When the WAAF was established 10 roles were available: driver; cook; clerk; mess orderly; equipment assistant; fabric worker; teleprinter operator; telephonist; plotter; radio operator. WAAFs did not serve as aircrew, with the use of women pilots being limited to the Air Transport Auxiliary (ATA), which was civilian organisation, but 30 WAAFs did transfer to serve as pilots in the ATA. As the war progressed more officer branches and airwomen trades were opened up to WAAF personnel due to shortages in male officers and aircraftmen, where at the end of the war there were 24 branches for WAAF officers, and 93 trades for airwomen. These additional roles included the crewing of barrage balloons, radar operation, aircraft maintenance, transport, meteorology, and policing.

WAAFs were a vital presence in the control of aircraft, both in radar stations and iconically as plotters in operation rooms, most notably during the Battle of Britain. These operation rooms directed fighter aircraft against the Luftwaffe, mapping both home and enemy aircraft positions.

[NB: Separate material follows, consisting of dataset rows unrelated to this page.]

(* ===== verification/URLBackoff.v ===== *)
(** [util/backoff.go] and [client/restclient/urlbackoff.go] of the vendored Kubernetes code:
    the delays between the attempts of a request, which double at each sign that the
    server is overloaded.

    [util/backoff.go] has the text that the program's own [util/flowcontrol/backoff.go]
    was copied from; they differ in [Next].  So the types and the other methods are
    those of [Backoff].  The clock is a part of the state ([Clock]). *)

From stdpp Require Import gmap strings list.
From S2P Require Import Prelude GoTime Strconv PtrMap Backoff GoURL ApiErrors.

Local Open Scope Z_scope.

(** * util/backoff.go *)
Module KBackoff.
Definition NewBackOff : Duration → Duration → Backoff := Backoff.NewBackOff.
Definition Get : string → M Backoff Duration := Backoff.Get.
Definition Reset : string → M Backoff unit := Backoff.Reset.
Definition IsInBackOffSince : string → Time → Time → M Backoff bool := Backoff.IsInBackOffSince.
Definition IsInBackOffSinceUpdate : string → Time → M Backoff bool := Backoff.IsInBackOffSinceUpdate.
Definition GC `{!MapOrder} : Time → M Backoff unit := Backoff.GC.
Definition DeleteEntry : string → M Backoff unit := Backoff.DeleteEntry.

(** [Next]: the delay doubles, up to the maximum. *)
Definition Next (id : string) (eventTime now : Time) : M Backoff unit :=
  entry ← on_items (ptr_lookup id);
  maxD ← gets maxDuration;
  renew ← match entry with
          | None => mret true
          | Some _ =>
              e ← on_items (ptr_load entry);
              mret (hasExpired eventTime (lastUpdate e) maxD)
          end;
  entry ← (if renew : bool then l ← initEntryUnsafe id; mret (Some l)
           else
             e ← on_items (ptr_load entry);
             let delay := wrap64 (backoff e * 2) in
             on_items (ptr_store entry (mkBackoffEntry (Z.min delay maxD) (lastUpdate e))) ;;
             mret entry);
  e ← on_items (ptr_load entry);
  on_items (ptr_store entry (mkBackoffEntry (backoff e) now)).

(** What [Next] does to the entries. *)
Definition next_delay (p : Backoff) (id : string) (eventTime : Time) : Duration :=
  match entries p !! id with
  | Some e => if hasExpired eventTime (lastUpdate e) (maxDuration p) then defaultDuration p
              else Z.min (wrap64 (backoff e * 2)) (maxDuration p)
  | None => defaultDuration p
  end.

Lemma NextBackoff_spec id eventTime now p :
  backoff_wf p →
  ∃ p', Next id eventTime now p = Ret tt p' ∧
    becomes p p' (<[id := mkBackoffEntry (next_delay p id eventTime) now]> (entries p)).
Proof.
  intros Hwf. unfold Next. run (on_items_lookup id p).
  rewrite (bind_Ret _ _ _ (maxDuration p) p) by done.
  pose proof (renew_spec id now p Hwf) as Hinit.
  unfold next_delay.
  destruct (entry_cases p id Hwf) as [[-> ->]|(l & e & Ht & He & ->)].
  - rewrite (bind_Ret _ _ _ true p) by done. exact Hinit.
  - rewrite Ht. rewrite (bind_Ret _ _ p (hasExpired eventTime (lastUpdate e) (maxDuration p)) p)
      by by run (on_items_load l e p He).
    destruct (hasExpired _ _ _); [exact Hinit|]. rewrite !bind_unfold, (on_items_load l e p He).
    set (e1 := mkBackoffEntry (Z.min (wrap64 (backoff e * 2)) (maxDuration p)) (lastUpdate e)).
    destruct (ptr_store_view (perItemBackoff p) id l e1 Hwf Ht) as (m1 & Hs & Hwf1 & Ht1 & Hv1).
    rewrite bind_unfold. unfold on_items at 1, zoom at 1. rewrite Hs. cbn [mret M_ret].
    assert (heap m1 !! l = Some e1) as Hh1.
    { unfold ptr_store in Hs. injection Hs as <-. apply lookup_insert_eq. }
    rewrite bind_unfold, (on_items_load l e1) by done. cbn [perItemBackoff set_perItemBackoff].
    edestruct (on_items_store id l (mkBackoffEntry (backoff e1) now) (set_perItemBackoff m1 p))
      as (p2 & -> & [Hwf2 He2 Hd2 Hm2]); [done|by cbn; rewrite Ht1|].
    eexists. split; [done|]. split; [done| |done..].
    rewrite He2. unfold entries in *. cbn. rewrite Hv1. apply insert_insert_eq.
Qed.
End KBackoff.

(** * urlbackoff.go *)

(** The clock, a part of the world [W]. *)
Class Clock (W : Type) := { Now : M W Time; Sleep : Duration → M W unit }.

Definition serverIsOverloadedSet : list Z := [429].
Definition maxResponseCode : Z := 499.

(** The implementations of the interface: [NoBackoff], and [URLBackoff] with its
    [Backoff]. *)
Inductive BackoffManager : Type := NoBackoff | UseBackoff (b : Backoff).

Section URLBackoff.
Context {gf : GoFormats} {W : Type} `{!Clock W}.
Local Abbreviation timed := (W * BackoffManager)%type.

Definition on_clock {A} (m : M W A) : M timed A := zoom fst (λ w s, (w, s.2)) m.

(** Code on the [Backoff] of a [URLBackoff]. *)
Definition on_backoff {A} (b : Backoff) (m : M Backoff A) : M timed A :=
  zoom (λ _, b) (λ b s, (s.1, UseBackoff b)) m.

Definition Disable (b : Backoff) : Backoff := KBackoff.NewBackOff 0 0.

Definition baseUrlKey (rawurl : URL) : M timed string :=
  match url_Parse (URL_String rawurl) with
  | inl err => panic "bad url!"
  | inr host => mret (Host host)
  end.

Definition UpdateBackoff (actualUrl : URL) (err : bool) (responseCode : Z) : M timed unit :=
  s ← get;
  match s.2 with
  | NoBackoff => mret tt
  | UseBackoff b =>
      if bool_decide (maxResponseCode < responseCode) || bool_decide (responseCode ∈ serverIsOverloadedSet) then
        key ← baseUrlKey actualUrl;
        eventTime ← on_clock Now;
        now ← on_clock Now;
        on_backoff b (KBackoff.Next key eventTime now)
      else
        key ← baseUrlKey actualUrl;
        on_backoff b (KBackoff.Reset key)
  end.

Definition CalculateBackoff (actualUrl : URL) : M timed Duration :=
  s ← get;
  match s.2 with
  | NoBackoff => mret 0
  | UseBackoff b => key ← baseUrlKey actualUrl; on_backoff b (KBackoff.Get key)
  end.

Definition Backoff_Sleep (d : Duration) : M timed unit :=
  s ← get;
  match s.2 with
  | NoBackoff => mret tt
  | UseBackoff _ => on_clock (Sleep d)
  end.
End URLBackoff.
Lemma no_sleeps evs : sleeps evs = [] → evs = (λ s, ESend s.1.1 s.1.2 s.2) <$> sent evs.
Proof.
  induction evs as [|[d|b req ans] evs IH]; [done..|]. cbn. intros Hs. by rewrite (IH Hs) at 1.
Qed.

(** * The backoff manager *)

Definition mgr_wf (m : BackoffManager) : Prop :=
  match m with NoBackoff => True | UseBackoff b => backoff_wf b end.

(** The delay before a request to a host, and the pause that a sleep of the manager is. *)
Definition delay (m : BackoffManager) (host : string) : Duration :=
  match m with
  | NoBackoff => 0
  | UseBackoff b => match entries b !! host with Some e => backoff e | None => 0 end
  end.
Definition pause (m : BackoffManager) (d : Duration) : list event :=
  match m with NoBackoff => [] | UseBackoff _ => [ESleep d] end.

Definition overloaded (code : Z) : bool :=
  bool_decide (maxResponseCode < code) || bool_decide (code ∈ serverIsOverloadedSet).

(** What an answer does to the manager. *)
Definition updated (host : string) (code : Z) (m m' : BackoffManager) : Prop :=
  match m, m' with
  | NoBackoff, NoBackoff => True
  | UseBackoff b, UseBackoff b' =>
      if overloaded code
      then ∃ eventTime now, becomes b b' (<[host := mkBackoffEntry (KBackoff.next_delay b host eventTime) now]> (entries b))
      else becomes b b' (delete host (entries b))
  | _, _ => False
  end.

Lemma updated_wf host code m m' : updated host code m m' → mgr_wf m'.
Proof. destruct m, m'; [done..|]. cbn. destruct (overloaded code); [intros (? & ? & [? _ _ _])|intros [? _ _ _]]; done. Qed.

Section Manager.
Context {gf : GoFormats} {W : Type} {good : api_error + Response → Prop} `{!Outside W, !Responsive W good}.
Local Abbreviation timed := (W * list event * BackoffManager)%type.

Lemma on_world_returns {A} (m : M W A) (P : A → Prop) (s : W * list event) :
  returns m s.1 (λ a _, P a) → returns (on_world m) s (λ a s', P a ∧ s'.2 = s.2).
Proof. intros Hm. apply post_zoom. by eapply post_weaken. Qed.

Lemma logged_Sleep d (s : W * list event) : returns (Sleep d) s (λ _ s', s'.2 = s.2 ++ [ESleep d]).
Proof.
  cbn. apply post_bind. eapply post_weaken; [apply on_world_returns, Sleep_returns| |done].
  intros ? s1 [_ Hs]. apply post_modify. cbn in *. by rewrite Hs.
Qed.
Lemma logged_http_Do b req (s : W * list event) :
  returns (http_Do b req) s (λ ans s', good ans ∧ s'.2 = s.2 ++ [ESend b req ans]).
Proof.
  cbn. apply post_bind. eapply post_weaken; [apply on_world_returns, http_Do_returns| |done].
  intros ans s' [Hg Hs]. apply post_bind, post_modify, post_ret. cbn. by rewrite Hs.
Qed.

Lemma CalculateBackoff_spec u host (s : timed) :
  mgr_wf s.2 → url_Parse (URL_String u) = inr host →
  CalculateBackoff u s = Ret (delay s.2 (Host host)) s.
Proof.
  destruct s as [w m]. intros Hwf Hhost. unfold CalculateBackoff. rewrite bind_unfold. cbn.
  destruct m as [|b]; [done|]. unfold baseUrlKey. rewrite Hhost, bind_unfold. cbn.
  unfold on_backoff, zoom. unfold KBackoff.Get. by rewrite (Get_spec b (Host host) Hwf).
Qed.

Lemma Backoff_Sleep_returns d (s : timed) :
  returns (Backoff_Sleep d) s (λ _ s', s'.1.2 = s.1.2 ++ pause s.2 d ∧ s'.2 = s.2).
Proof.
  destruct s as [w m]. unfold Backoff_Sleep. apply post_bind. cbn.
  destruct m as [|b]; cbn; [by rewrite app_nil_r|].
  apply post_zoom. eapply post_weaken; [apply logged_Sleep|by intros|done].
Qed.

Lemma UpdateBackoff_returns u host failed code (s : timed) :
  mgr_wf s.2 → url_Parse (URL_String u) = inr host →
  returns (UpdateBackoff u failed code) s (λ _ s', s'.1.2 = s.1.2 ∧ updated (Host host) code s.2 s'.2).
Proof.
  destruct s as [w m]. intros Hwf Hhost. unfold UpdateBackoff. apply post_bind. cbn.
  destruct m as [|b]; [done|]. unfold updated. fold (overloaded code). unfold baseUrlKey. rewrite Hhost.
  destruct (overloaded code); apply post_bind, post_ret.
  - apply post_bind. apply post_zoom. eapply post_weaken; [apply on_world_returns, Now_returns| |done].
    intros eventTime s1 [_ Hs1]. apply post_bind. apply post_zoom.
    eapply post_weaken; [apply on_world_returns, Now_returns| |done]. intros now s2 [_ Hs2].
    destruct (KBackoff.NextBackoff_spec (Host host) eventTime now b Hwf) as (b' & HN & Hb').
    unfold post, on_backoff, zoom. rewrite HN. cbn in *. rewrite Hs2, Hs1. eauto.
  - destruct (delete_spec (Host host) b Hwf) as (b' & HD & Hb').
    unfold post, on_backoff, zoom, KBackoff.Reset, Reset. rewrite HD. by cbn.
Qed.
End Manager.

(** * Sending

    The specification of the attempts of a request, with at most [n] retries left. *)

Section Attempts.
Context {gf : GoFormats} (default_client : bool) (req : http_request) (host : string).

Inductive attempts : nat → BackoffManager → list event → BackoffManager → api_error + Response → Prop :=
| att_error n m m' e :
    updated host 0 m m' →
    attempts n m (pause m (delay m host) ++ [ESend default_client req (inl e)]) m' (inl e)
| att_done n m m' resp :
    updated host (StatusCode resp) m m' → checkWait resp = None ∨ n = 0%nat →
    attempts n m (pause m (delay m host) ++ [ESend default_client req (inr resp)]) m' (inr resp)
| att_retry n m m' m'' resp seconds evs ans :
    updated host (StatusCode resp) m m' → checkWait resp = Some seconds →
    attempts n m' evs m'' ans →
    attempts (S n) m (pause m (delay m host) ++ [ESend default_client req (inr resp)]
                      ++ pause m' (wrap64 (wrap64 seconds * Second)) ++ evs) m'' ans.

Definition wants_retry (ans : api_error + Response) : Prop :=
  match ans with inl _ => False | inr resp => is_Some (checkWait resp) end.

Lemma sent_pause m d : sent (pause m d) = [].
Proof. by destruct m. Qed.

(** The requests that are sent are the same one, at most one more than there are retries;
    each answer but the last asks for a retry. *)
Lemma attempts_sent n m evs m' ans :
  attempts n m evs m' ans →
  ∃ waits, sent evs = ((λ w, (default_client, req, w)) <$> waits) ++ [(default_client, req, ans)] ∧
    Forall wants_retry waits ∧ (length waits <= n)%nat ∧
    (wants_retry ans → length waits = n).
Proof.
  induction 1 as [n m m' e Hu|n m m' resp Hu Hn|n m m' m'' resp seconds evs ans Hu Hw Ha IH].
  - exists []. rewrite sent_app, sent_pause. split_and!; [done..|cbn; lia|done].
  - exists []. rewrite sent_app, sent_pause. split_and!; [done..|cbn; lia|].
    intros [seconds Hs]. destruct Hn as [Hn| ->]; [congruence|done].
  - destruct IH as (waits & Hs & Hws & Hn & Hl). exists (inr resp :: waits).
    rewrite !sent_app, !sent_pause, Hs. split_and!; [done|by constructor; [exists seconds|]|cbn; lia|].
    intros Hans. cbn. by rewrite (Hl Hans).
Qed.

(** Without a backoff manager there are no pauses. *)
Lemma attempts_NoBackoff n evs m' ans :
  attempts n NoBackoff evs m' ans → m' = NoBackoff ∧ sleeps evs = [].
Proof.
  remember NoBackoff as m eqn:Hm.
  induction 1 as [n m m' e Hu|n m m' resp Hu Hn|n m m' m'' resp seconds evs ans Hu Hw Ha IH]; subst m;
    destruct m'; try done.
  destruct IH as [-> Hs]; [done|]. by cbn.
Qed.
End Attempts.

Section Sending.
Context {gf : GoFormats} {obj : Type} `{!Codec obj} {W : Type} {good : api_error + Response → Prop}
  `{!Outside W, !Responsive W good}.
Local Abbreviation conn := (conn (W * list event)).

Definition log (c : conn) : list event := (outside c).2.

(** From [c] to [c'] the events [evs] have happened, their answers being [good], [n]
    bodies have been opened, and the rate limiter is the same. *)
Record leaves (c : conn) (evs : list event) (n : Z) (c' : conn) : Prop := {
  lv_log : log c' = log c ++ evs;
  lv_throttle : throttle c' = throttle c;
  lv_bodies : open_bodies c' = open_bodies c + n;
  lv_good : Forall (λ s, good s.2) (sent evs)
}.
Lemma leaves_trans c evs n c1 evs' n' c2 :
  leaves c evs n c1 → leaves c1 evs' n' c2 → leaves c (evs ++ evs') (n + n') c2.
Proof.
  intros [Hl Ht Hb Hg] [Hl' Ht' Hb' Hg']. split; [by rewrite Hl', Hl, app_assoc|congruence|lia|].
  rewrite sent_app. by apply Forall_app.
Qed.
Lemma leaves_nil (c c' : conn) n :
  log c' = log c → throttle c' = throttle c → open_bodies c' = open_bodies c + n → leaves c [] n c'.
Proof. intros. split; [by rewrite app_nil_r|done..]. Qed.

Lemma on_backoffMgr_post {A} (m : M (W * list event * BackoffManager) A) (c : conn) Q :
  returns m (outside c, backoffMgr c) (λ a s, Q a (mkConn s.1 s.2 (throttle c) (open_bodies c))) →
  returns (on_backoffMgr m) c Q.
Proof. intros Hm. by apply post_zoom. Qed.

Lemma Backoff_Sleep_leaves d (c : conn) :
  returns (on_backoffMgr (Backoff_Sleep d)) c
    (λ _ c', leaves c (pause (backoffMgr c) d) 0 c' ∧ backoffMgr c' = backoffMgr c).
Proof.
  apply on_backoffMgr_post. eapply post_weaken; [apply Backoff_Sleep_returns| |done].
  intros ? s [Hl Hm]. split; [|done]. split; cbn in *; [done..|lia|by rewrite sent_pause].
Qed.

Lemma UpdateBackoff_leaves u host failed code (c : conn) :
  mgr_wf (backoffMgr c) → url_Parse (URL_String u) = inr host →
  returns (on_backoffMgr (UpdateBackoff u failed code)) c
    (λ _ c', leaves c [] 0 c' ∧ updated (Host host) code (backoffMgr c) (backoffMgr c')).
Proof.
  intros Hwf Hhost. apply on_backoffMgr_post.
  eapply post_weaken; [by apply UpdateBackoff_returns| |done].
  intros ? s [Hl Hm]. split; [|done]. apply leaves_nil; cbn; [done..|lia].
Qed.

Definition opened (ans : api_error + Response) : Z := if is_error ans then 0 else 1.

Although WAAFs did not participate in active combat, they were exposed to the same dangers as any on the "home front" working at military installations, such as the bombing raids at Biggin Hill.

Additionally WAAFs worked in intelligence operations, working with codes and cyphers, analysing reconnaissance photographs, with several WAAFs also being selected to engage in special reconnaissance and espionage as part of the Special Operations Executive.

From 1940, WAAF officers could serve overseas, and from 1943 aircraftwomen began serving overseas as well.

While the official terminology for the WAAF at barrage balloon sites was barrage balloon operator, they were often referred to in the press as the balloon girls.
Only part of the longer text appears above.